-------- MATERIAL TO PROCESS --------

(** X12.  When [load_routes] returns, it has registered one router for
    each file that gets past the filters and has a router, no other, in
    the order of the route paths, each with the tags it has once all
    tags of the run are appended. *)
Theorem load_routes_registers_tree_entries app imp directory t auto_tags verbose h :
  result_of (load_routes app imp directory t auto_tags verbose h) = Ok tt ->
  registrations (events_of (load_routes app imp directory t auto_tags verbose h))
  = map (fun e =>
           (snd e, fst e,
            add_tags directory auto_tags h (tree_entries imp directory t) (snd e)))
        (sorted (tree_entries imp directory t)).
Proof.
  intros Hok.
  destruct (run_shape app imp directory t auto_tags verbose h)
    as (added & re & ri & reg & rr & HE & HI & Hh & Hreg & _ & Hret).
  destruct (Hret Hok) as (-> & _ & ->). rewrite app_nil_r in HE. subst added.
  now rewrite Hreg, Hh.
Qed.

Lemma load_routes_registers_tree_entries_witness :
  registrations
    (events_of (load_routes fastapi router_per_module app_api docstring_tree
                  true false no_tags))
  = map (fun e =>
           (snd e, fst e,
            add_tags app_api true no_tags
              (tree_entries router_per_module app_api docstring_tree) (snd e)))
        (sorted (tree_entries router_per_module app_api docstring_tree)).
Proof.
  apply (load_routes_registers_tree_entries
           fastapi router_per_module app_api docstring_tree true false no_tags).
  reflexivity.
Defined.

(** X13.  The modules are imported in the order of the walk, each file that
    gets past the filters once and no other file: what has been imported
    when the run ends is the beginning of that sequence, and all of it
    when the run returns. *)
Theorem imports_follow_walk app imp directory t auto_tags verbose h :
  exists rest,
    tree_imports directory t
    = imports (events_of (load_routes app imp directory t auto_tags verbose h)) ++ rest
    /\ (result_of (load_routes app imp directory t auto_tags verbose h) = Ok tt ->
        rest = []).
Proof.
  destruct (run_shape app imp directory t auto_tags verbose h)
    as (added & re & ri & reg & rr & HE & HI & Hh & Hreg & _ & Hret).
  exists ri. split; [exact HI|]. intros Hok. now destruct (Hret Hok) as (_ & -> & _).
Qed.

(** X14.  The tags of a router after a run, returned or raised, are its tags
    before the run followed by tags derived from entries of the tree
    that have this router; nothing is removed or reordered, nothing is
    added without [auto_tags], and nothing is added to a router that the
    importer gives for no module. *)
Theorem tags_only_appended app imp directory t auto_tags verbose h router :
  exists extra,
    heap_of (load_routes app imp directory t auto_tags verbose h) router
    = h router ++ extra
    /\ Forall (fun tag =>
                 exists e, In e (tree_entries imp directory t)
                           /\ snd e = router
                           /\ tag = tag_of directory (fst e)) extra
    /\ (auto_tags = false -> extra = [])
    /\ ((forall name, imp name <> Imported (Some router)) -> extra = []).
Proof.
  destruct (run_shape app imp directory t auto_tags verbose h)
    as (done & rest & ri & reg & rr & HE & HI & Hh & Hreg & _ & Hret).
  rewrite Hh.
  destruct auto_tags.
  - rewrite add_tags_at.
    set (mine := filter (fun e => Nat.eqb (snd e) router) done).
    assert (Hm : forall e, In e mine ->
                   In e (tree_entries imp directory t) /\ snd e = router).
    { intros e He. apply filter_In in He. destruct He as [He Hr].
      split; [rewrite HE; apply in_or_app; now left | now apply Nat.eqb_eq]. }
    exists (map (fun e => tag_of directory (fst e)) mine).
    split; [reflexivity|]. split; [|split; [discriminate|]].
    + apply Forall_forall. intros tag Ht. apply in_map_iff in Ht.
      destruct Ht as (e & <- & He). exists e.
      destruct (Hm e He). now repeat split.
    + intros Hno. destruct mine as [|e mine']; [reflexivity|].
      destruct (Hm e (or_introl eq_refl)) as [Hin Hr].
      destruct (tree_entries_origin _ _ _ _ Hin)
        as (root & files & file & _ & _ & _ & _ & Hi & _).
      exfalso. apply (Hno (module_name root file)). rewrite <- Hr. exact Hi.
  - exists []. unfold add_tags. rewrite app_nil_r. repeat split. constructor.
Qed.

(** X15.  After a run that returned, the tags of a router are its tags before
    the run followed, with [auto_tags], by one tag for each entry of the
    tree that has this router, in the order of the walk. *)
Theorem tags_after_return app imp directory t auto_tags verbose h router :
  result_of (load_routes app imp directory t auto_tags verbose h) = Ok tt ->
  heap_of (load_routes app imp directory t auto_tags verbose h) router
  = h router
    ++ (if auto_tags
        then map (fun e => tag_of directory (fst e))
               (filter (fun e => Nat.eqb (snd e) router)
                  (tree_entries imp directory t))
        else []).
Proof.
  intros Hok.
  destruct (run_shape app imp directory t auto_tags verbose h)
    as (done & rest & ri & reg & rr & HE & HI & Hh & Hreg & _ & Hret).
  destruct (Hret Hok) as (-> & _ & _). rewrite app_nil_r in HE. subst done.
  rewrite Hh. destruct auto_tags.
  - apply add_tags_at.
  - unfold add_tags. now rewrite app_nil_r.
Qed.

Lemma tags_after_return_witness :
  heap_of (load_routes accepting one_router app_api docstring_tree true false no_tags) 0
  = no_tags 0
    ++ map (fun e => tag_of app_api (fst e))
         (filter (fun e => Nat.eqb (snd e) 0)
            (tree_entries one_router app_api docstring_tree)).
Proof.
  apply (tags_after_return accepting one_router app_api docstring_tree
           true false no_tags 0).
  reflexivity.
Defined.

(** X20.  [load_routes] returns exactly when no module of a file that
    gets past the filters fails to import and the host takes every call
    of the second loop: the call for each entry of the tree, with the
    route path as prefix and the tags that the router has once all tags
    of the run are appended. *)
Theorem load_routes_returns_iff app imp directory t auto_tags verbose h :
  result_of (load_routes app imp directory t auto_tags verbose h) = Ok tt
  <-> (Forall (fun name => imp name <> ImportRaises) (tree_imports directory t)
       /\ Forall
            (fun e =>
               app (snd e) (fst e)
                 (add_tags directory auto_tags h (tree_entries imp directory t)
                    (snd e))
               = true)
            (sorted (tree_entries imp directory t))).
Proof.
  assert (O := load_routes_outline app imp directory t auto_tags verbose h).
  destruct (progress_accumulate imp directory auto_tags verbose t h)
    as (done & re & ri & HE & HI & Hh & Hg & Hr).
  destruct (accumulate imp directory t auto_tags verbose h) as [[[routers|] h1] t1];
    unfold result_of, heap_of, events_of in *; cbn [fst snd] in *.
  - destruct Hr as (Hrs & -> & -> & Hok). cbn [List.app] in Hrs. subst routers.
    rewrite app_nil_r in HE, HI. subst done. rewrite <- HI in Hok. subst h1.
    destruct O as (reg & rest & Hs & [(Hrest & Hall & ->) | (b & e & Hd & Hrej & _ & ->)]).
    + subst rest. rewrite app_nil_r in Hs. subst reg.
      cbn [fst]. split; [|reflexivity]. intros _. split; [exact Hok | exact Hall].
    + cbn [fst]. split; [discriminate|]. intros [_ Hall]. exfalso.
      rewrite Forall_forall in Hall.
      assert (Hin : In e (sorted (tree_entries imp directory t))).
      { rewrite Hs, Hd. apply in_or_app. left. apply in_or_app. right. now left. }
      unfold accepts in Hrej. rewrite (Hall e Hin) in Hrej. discriminate.
  - rewrite O. cbn [fst]. split; [discriminate|]. intros [Hall _]. exfalso.
    destruct Hr as (before & name & Hb & Hn & _).
    rewrite Forall_forall in Hall. apply (Hall name); [|exact Hn].
    rewrite HI, Hb. apply in_or_app. left. apply in_or_app. right. now left.
Qed.

Lemma load_routes_returns_iff_witness :
  result_of (load_routes fastapi router_per_module app_api docstring_tree
               true false no_tags) = Ok tt.
Proof.
  apply (proj2 (load_routes_returns_iff fastapi router_per_module app_api
                  docstring_tree true false no_tags)).
  split.
  - repeat (constructor; [discriminate|]). constructor.
  - repeat (constructor; [reflexivity|]). constructor.
Defined.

--------

EXERCISE OBJECTIVE:
When the line containing "apply (load_routes_registers_tree_entries" is reached, include it and stop. Until then, output each line of the entries exactly as given, starting from the first.

REPLY:
(** X12.  When [load_routes] returns, it has registered one router for
    each file that gets past the filters and has a router, no other, in
    the order of the route paths, each with the tags it has once all
    tags of the run are appended. *)
Theorem load_routes_registers_tree_entries app imp directory t auto_tags verbose h :
  result_of (load_routes app imp directory t auto_tags verbose h) = Ok tt ->
  registrations (events_of (load_routes app imp directory t auto_tags verbose h))
  = map (fun e =>
           (snd e, fst e,
            add_tags directory auto_tags h (tree_entries imp directory t) (snd e)))
        (sorted (tree_entries imp directory t)).
Proof.
  intros Hok.
  destruct (run_shape app imp directory t auto_tags verbose h)
    as (added & re & ri & reg & rr & HE & HI & Hh & Hreg & _ & Hret).
  destruct (Hret Hok) as (-> & _ & ->). rewrite app_nil_r in HE. subst added.
  now rewrite Hreg, Hh.
Qed.

Lemma load_routes_registers_tree_entries_witness :
  registrations
    (events_of (load_routes fastapi router_per_module app_api docstring_tree
                  true false no_tags))
  = map (fun e =>
           (snd e, fst e,
            add_tags app_api true no_tags
              (tree_entries router_per_module app_api docstring_tree) (snd e)))
        (sorted (tree_entries router_per_module app_api docstring_tree)).
Proof.
  apply (load_routes_registers_tree_entries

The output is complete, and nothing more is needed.